◆ What the task requires ◆
Check every line of the material for the word "subst". Copy those that have it.
*** Provided entries ***
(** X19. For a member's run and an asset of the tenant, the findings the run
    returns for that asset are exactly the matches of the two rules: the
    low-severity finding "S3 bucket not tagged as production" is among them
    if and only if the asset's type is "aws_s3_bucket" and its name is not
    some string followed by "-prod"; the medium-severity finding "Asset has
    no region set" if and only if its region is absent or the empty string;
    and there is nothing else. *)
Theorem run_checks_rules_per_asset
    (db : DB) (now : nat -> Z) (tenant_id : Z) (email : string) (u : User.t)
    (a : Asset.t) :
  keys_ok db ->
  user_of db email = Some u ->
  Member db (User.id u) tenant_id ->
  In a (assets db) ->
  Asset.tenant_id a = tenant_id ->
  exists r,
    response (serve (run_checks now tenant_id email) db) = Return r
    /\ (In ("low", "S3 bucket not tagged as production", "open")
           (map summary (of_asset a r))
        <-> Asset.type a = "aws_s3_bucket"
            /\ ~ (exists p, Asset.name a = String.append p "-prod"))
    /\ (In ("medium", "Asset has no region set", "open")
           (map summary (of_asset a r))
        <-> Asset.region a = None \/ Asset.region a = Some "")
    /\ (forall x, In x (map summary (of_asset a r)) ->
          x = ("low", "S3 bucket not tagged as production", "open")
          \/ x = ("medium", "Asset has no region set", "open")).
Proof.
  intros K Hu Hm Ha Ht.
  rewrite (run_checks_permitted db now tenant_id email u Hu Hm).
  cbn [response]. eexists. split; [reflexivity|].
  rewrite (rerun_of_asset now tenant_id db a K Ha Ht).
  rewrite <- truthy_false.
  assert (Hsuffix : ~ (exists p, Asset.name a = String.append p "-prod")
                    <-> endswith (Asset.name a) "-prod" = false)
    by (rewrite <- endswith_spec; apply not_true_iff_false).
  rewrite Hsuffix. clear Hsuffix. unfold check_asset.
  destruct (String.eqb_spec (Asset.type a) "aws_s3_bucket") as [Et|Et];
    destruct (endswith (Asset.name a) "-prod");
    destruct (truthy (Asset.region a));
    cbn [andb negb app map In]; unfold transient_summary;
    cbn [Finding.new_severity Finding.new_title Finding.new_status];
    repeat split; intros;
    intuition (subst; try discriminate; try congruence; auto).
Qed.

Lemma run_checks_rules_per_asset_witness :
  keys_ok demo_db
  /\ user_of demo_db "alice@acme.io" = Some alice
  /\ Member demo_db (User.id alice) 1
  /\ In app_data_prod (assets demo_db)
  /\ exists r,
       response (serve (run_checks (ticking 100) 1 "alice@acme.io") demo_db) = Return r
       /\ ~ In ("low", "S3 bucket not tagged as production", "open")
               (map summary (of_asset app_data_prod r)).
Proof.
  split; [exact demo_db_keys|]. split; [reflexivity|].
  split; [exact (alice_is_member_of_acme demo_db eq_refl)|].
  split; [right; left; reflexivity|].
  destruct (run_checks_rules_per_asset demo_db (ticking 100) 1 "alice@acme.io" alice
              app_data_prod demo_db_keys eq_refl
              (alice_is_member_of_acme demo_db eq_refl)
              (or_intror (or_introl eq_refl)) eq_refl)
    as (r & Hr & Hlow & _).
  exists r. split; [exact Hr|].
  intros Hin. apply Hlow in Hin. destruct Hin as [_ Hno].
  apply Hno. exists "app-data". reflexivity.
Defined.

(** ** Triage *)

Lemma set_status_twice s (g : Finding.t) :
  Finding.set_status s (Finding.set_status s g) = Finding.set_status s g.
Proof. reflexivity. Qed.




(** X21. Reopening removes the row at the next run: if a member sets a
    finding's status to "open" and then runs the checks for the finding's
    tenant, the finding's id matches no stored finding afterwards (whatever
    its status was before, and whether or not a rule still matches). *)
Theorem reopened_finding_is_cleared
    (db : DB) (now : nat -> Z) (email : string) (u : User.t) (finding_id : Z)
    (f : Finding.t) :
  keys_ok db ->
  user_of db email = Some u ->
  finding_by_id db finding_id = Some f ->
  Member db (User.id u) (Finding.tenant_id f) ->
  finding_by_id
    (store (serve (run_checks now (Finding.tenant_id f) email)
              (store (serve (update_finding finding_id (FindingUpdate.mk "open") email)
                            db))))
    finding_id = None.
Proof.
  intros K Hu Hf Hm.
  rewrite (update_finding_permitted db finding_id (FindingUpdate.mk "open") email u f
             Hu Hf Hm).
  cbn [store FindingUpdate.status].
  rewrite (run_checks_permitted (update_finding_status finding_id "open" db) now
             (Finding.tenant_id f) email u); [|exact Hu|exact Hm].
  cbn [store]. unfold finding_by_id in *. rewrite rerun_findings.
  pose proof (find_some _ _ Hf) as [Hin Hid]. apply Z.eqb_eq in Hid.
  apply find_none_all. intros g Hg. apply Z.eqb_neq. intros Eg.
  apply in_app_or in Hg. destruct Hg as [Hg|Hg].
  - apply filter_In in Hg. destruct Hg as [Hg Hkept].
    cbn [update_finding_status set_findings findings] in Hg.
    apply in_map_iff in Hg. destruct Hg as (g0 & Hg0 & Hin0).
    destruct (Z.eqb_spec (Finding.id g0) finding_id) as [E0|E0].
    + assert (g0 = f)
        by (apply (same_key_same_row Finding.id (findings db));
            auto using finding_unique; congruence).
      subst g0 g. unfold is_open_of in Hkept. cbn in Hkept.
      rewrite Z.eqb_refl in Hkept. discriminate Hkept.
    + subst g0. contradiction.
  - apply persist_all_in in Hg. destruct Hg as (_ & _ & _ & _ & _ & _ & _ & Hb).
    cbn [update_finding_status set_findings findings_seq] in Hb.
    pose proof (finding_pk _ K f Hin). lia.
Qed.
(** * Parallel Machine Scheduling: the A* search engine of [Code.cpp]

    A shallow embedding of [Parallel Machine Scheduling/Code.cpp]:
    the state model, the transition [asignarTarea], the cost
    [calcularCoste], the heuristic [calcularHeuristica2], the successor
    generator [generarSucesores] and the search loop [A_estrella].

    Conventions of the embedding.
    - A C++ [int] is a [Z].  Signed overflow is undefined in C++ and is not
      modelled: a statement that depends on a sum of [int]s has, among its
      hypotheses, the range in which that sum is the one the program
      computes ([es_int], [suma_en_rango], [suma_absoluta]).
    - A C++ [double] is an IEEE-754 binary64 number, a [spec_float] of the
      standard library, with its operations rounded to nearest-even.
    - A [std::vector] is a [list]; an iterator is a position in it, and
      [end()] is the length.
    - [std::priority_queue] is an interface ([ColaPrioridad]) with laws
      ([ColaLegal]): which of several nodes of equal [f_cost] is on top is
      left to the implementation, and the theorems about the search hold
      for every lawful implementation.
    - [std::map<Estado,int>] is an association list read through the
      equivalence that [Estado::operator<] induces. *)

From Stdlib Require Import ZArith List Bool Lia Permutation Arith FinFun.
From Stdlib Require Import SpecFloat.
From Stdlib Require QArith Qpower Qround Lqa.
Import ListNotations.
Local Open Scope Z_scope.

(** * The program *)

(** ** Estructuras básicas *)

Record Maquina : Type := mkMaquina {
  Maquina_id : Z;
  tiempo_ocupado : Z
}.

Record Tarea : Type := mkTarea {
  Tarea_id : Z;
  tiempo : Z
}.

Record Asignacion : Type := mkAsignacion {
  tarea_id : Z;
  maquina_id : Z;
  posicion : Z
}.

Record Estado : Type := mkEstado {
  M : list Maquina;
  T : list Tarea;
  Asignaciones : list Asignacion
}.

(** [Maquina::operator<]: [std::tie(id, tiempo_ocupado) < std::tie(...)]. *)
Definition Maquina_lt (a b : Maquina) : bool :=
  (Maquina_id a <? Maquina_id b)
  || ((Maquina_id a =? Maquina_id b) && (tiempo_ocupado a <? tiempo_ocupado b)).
*** End of Provided entries ***
◆ Result for this task ◆
    intuition (subst; try discriminate; try congruence; auto).
      subst g0 g. unfold is_open_of in Hkept. cbn in Hkept.
    + subst g0. contradiction.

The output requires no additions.